[Dataset excerpts]
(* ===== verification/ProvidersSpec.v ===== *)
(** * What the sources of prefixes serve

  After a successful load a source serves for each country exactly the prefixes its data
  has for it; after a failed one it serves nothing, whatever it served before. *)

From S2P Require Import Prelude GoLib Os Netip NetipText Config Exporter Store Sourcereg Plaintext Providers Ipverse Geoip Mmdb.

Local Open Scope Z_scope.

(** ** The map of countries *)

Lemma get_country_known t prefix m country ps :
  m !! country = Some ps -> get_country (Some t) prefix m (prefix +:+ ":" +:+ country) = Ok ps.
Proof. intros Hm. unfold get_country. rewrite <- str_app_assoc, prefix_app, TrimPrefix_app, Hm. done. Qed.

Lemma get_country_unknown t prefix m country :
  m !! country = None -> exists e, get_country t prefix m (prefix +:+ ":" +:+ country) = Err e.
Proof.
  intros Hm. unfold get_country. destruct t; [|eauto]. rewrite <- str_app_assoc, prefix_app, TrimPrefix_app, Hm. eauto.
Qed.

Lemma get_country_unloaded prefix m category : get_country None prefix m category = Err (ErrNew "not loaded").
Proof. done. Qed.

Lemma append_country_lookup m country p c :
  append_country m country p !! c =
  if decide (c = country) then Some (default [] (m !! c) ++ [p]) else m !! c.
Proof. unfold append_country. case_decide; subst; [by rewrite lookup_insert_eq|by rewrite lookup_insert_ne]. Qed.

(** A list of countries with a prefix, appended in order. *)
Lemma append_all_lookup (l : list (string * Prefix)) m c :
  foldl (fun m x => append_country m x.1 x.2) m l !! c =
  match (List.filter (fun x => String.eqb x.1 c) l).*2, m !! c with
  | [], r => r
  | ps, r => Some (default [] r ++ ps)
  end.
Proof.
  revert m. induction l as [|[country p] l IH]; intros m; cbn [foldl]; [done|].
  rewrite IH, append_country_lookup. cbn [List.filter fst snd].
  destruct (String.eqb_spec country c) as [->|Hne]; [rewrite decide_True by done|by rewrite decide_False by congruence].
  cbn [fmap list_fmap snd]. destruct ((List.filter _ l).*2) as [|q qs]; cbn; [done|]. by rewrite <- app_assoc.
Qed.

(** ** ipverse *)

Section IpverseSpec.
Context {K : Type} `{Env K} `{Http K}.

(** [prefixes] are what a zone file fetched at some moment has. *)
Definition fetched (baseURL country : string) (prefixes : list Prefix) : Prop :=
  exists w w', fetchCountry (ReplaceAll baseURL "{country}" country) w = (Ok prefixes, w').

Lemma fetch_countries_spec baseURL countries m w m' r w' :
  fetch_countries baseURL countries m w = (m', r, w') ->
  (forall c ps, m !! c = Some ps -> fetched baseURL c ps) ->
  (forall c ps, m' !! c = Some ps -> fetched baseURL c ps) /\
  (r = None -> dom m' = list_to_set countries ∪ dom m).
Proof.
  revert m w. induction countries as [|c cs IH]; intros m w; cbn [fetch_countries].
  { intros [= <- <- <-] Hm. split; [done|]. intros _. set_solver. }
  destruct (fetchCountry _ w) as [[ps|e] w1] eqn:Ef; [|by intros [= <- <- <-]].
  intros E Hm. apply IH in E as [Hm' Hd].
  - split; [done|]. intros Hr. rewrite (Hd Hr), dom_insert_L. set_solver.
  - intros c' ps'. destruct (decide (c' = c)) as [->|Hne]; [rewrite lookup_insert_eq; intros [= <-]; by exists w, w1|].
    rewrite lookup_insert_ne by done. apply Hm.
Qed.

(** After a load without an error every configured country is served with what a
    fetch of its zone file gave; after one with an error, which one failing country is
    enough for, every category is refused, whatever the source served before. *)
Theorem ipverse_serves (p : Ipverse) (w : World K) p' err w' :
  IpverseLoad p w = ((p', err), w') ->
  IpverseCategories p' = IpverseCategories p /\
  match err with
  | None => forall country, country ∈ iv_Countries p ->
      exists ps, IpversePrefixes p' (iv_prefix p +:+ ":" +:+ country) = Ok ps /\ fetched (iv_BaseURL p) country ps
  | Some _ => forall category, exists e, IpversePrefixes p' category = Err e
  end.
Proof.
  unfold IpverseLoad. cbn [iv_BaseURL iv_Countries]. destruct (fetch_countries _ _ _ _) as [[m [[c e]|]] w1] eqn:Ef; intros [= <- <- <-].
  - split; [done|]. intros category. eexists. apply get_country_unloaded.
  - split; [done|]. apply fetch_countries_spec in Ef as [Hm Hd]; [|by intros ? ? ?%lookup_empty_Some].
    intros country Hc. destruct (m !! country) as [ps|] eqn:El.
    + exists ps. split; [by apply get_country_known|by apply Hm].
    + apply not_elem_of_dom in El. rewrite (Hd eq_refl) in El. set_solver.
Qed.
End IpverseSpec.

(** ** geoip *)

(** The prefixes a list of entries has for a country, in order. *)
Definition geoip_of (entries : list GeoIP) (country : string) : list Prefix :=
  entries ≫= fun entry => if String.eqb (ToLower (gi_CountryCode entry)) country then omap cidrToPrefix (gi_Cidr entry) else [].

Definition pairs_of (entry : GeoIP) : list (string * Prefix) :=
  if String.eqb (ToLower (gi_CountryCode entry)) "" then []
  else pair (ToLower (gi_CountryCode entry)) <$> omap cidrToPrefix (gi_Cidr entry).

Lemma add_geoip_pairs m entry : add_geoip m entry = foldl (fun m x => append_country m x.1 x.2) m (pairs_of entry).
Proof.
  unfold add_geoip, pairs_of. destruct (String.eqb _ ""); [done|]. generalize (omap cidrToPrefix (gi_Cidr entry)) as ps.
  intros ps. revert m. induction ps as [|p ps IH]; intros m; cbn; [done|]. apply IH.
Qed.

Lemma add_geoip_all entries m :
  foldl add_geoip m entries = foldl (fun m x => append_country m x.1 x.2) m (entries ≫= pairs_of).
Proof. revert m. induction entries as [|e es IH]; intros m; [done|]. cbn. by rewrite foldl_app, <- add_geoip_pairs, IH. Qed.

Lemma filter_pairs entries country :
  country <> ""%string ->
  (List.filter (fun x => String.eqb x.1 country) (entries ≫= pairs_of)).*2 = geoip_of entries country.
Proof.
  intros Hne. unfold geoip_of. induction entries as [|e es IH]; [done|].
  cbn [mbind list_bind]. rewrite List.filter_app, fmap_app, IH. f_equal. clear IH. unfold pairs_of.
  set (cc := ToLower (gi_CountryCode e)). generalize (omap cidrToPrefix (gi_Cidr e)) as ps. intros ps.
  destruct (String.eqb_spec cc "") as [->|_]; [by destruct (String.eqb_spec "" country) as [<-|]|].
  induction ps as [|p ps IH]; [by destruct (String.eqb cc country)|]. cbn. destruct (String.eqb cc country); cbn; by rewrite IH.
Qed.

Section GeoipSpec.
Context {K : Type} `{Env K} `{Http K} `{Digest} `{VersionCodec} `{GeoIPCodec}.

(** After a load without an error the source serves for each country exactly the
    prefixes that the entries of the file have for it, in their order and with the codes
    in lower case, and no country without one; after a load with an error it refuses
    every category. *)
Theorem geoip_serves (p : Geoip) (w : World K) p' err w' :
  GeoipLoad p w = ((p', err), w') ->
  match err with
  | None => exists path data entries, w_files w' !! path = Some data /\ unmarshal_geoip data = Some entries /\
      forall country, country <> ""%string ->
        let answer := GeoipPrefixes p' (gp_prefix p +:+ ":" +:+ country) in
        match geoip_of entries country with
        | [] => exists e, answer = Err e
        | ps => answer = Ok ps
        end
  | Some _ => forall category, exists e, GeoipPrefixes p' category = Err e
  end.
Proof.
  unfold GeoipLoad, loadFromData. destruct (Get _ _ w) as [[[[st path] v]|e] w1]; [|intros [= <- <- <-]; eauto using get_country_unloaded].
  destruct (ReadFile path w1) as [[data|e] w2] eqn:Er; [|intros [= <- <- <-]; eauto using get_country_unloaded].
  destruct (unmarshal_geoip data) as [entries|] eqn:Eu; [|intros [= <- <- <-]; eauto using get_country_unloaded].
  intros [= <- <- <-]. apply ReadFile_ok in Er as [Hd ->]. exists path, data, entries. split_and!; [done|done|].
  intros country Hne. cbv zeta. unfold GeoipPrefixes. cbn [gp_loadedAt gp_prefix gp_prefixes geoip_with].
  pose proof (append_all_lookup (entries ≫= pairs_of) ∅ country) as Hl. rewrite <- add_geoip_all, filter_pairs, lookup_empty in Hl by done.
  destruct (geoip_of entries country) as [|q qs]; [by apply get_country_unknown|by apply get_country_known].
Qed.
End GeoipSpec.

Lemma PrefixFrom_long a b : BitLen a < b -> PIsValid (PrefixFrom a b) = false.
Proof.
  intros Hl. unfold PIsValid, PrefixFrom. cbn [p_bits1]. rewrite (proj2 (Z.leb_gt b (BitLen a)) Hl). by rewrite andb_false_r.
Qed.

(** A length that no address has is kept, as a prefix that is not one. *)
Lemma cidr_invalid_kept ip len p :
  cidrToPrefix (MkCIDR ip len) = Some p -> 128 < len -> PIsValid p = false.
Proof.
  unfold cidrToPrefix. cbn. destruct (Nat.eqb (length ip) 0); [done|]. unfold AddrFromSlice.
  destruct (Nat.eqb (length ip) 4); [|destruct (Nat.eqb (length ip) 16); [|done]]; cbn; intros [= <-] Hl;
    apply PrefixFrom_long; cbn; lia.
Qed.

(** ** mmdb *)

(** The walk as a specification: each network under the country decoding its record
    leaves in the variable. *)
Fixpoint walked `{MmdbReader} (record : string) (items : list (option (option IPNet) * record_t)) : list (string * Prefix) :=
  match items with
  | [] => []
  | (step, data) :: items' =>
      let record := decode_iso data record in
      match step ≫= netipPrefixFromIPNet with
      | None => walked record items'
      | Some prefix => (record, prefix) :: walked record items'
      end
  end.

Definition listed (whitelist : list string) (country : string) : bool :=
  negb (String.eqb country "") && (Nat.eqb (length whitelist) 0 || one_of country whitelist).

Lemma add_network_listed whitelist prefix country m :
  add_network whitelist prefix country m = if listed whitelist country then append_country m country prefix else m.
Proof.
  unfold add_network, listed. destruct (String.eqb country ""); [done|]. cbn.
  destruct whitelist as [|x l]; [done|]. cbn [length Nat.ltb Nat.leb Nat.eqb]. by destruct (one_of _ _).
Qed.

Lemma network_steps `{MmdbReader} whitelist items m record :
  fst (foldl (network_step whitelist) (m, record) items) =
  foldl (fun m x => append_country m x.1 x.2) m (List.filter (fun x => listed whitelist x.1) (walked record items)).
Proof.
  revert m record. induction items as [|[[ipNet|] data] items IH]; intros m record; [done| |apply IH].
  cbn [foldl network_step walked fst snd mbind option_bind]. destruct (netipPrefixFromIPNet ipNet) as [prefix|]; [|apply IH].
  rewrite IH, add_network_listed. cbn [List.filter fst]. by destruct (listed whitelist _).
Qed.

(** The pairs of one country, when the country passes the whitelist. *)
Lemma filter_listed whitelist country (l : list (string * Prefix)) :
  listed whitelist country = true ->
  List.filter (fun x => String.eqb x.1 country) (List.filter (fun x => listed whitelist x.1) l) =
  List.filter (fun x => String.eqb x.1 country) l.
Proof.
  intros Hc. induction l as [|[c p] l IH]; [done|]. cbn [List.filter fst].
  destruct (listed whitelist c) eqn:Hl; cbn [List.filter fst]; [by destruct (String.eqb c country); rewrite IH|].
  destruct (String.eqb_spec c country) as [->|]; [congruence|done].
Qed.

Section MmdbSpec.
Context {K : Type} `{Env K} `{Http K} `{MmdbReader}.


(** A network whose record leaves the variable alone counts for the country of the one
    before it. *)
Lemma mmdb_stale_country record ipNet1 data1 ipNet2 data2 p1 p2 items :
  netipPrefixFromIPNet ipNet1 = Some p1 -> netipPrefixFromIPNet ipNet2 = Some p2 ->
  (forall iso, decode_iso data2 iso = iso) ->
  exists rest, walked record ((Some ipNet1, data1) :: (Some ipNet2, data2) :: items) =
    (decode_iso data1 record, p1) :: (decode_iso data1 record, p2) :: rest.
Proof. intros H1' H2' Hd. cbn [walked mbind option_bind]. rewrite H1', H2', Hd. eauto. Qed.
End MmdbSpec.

Task instructions
What is needed is an exact copy of the entries from their first line down to the line with "After a successful", that line included, and nothing beyond it.

Task response
(* ===== verification/ProvidersSpec.v ===== *)
(** * What the sources of prefixes serve

  After a successful load a source serves for each country exactly the prefixes its data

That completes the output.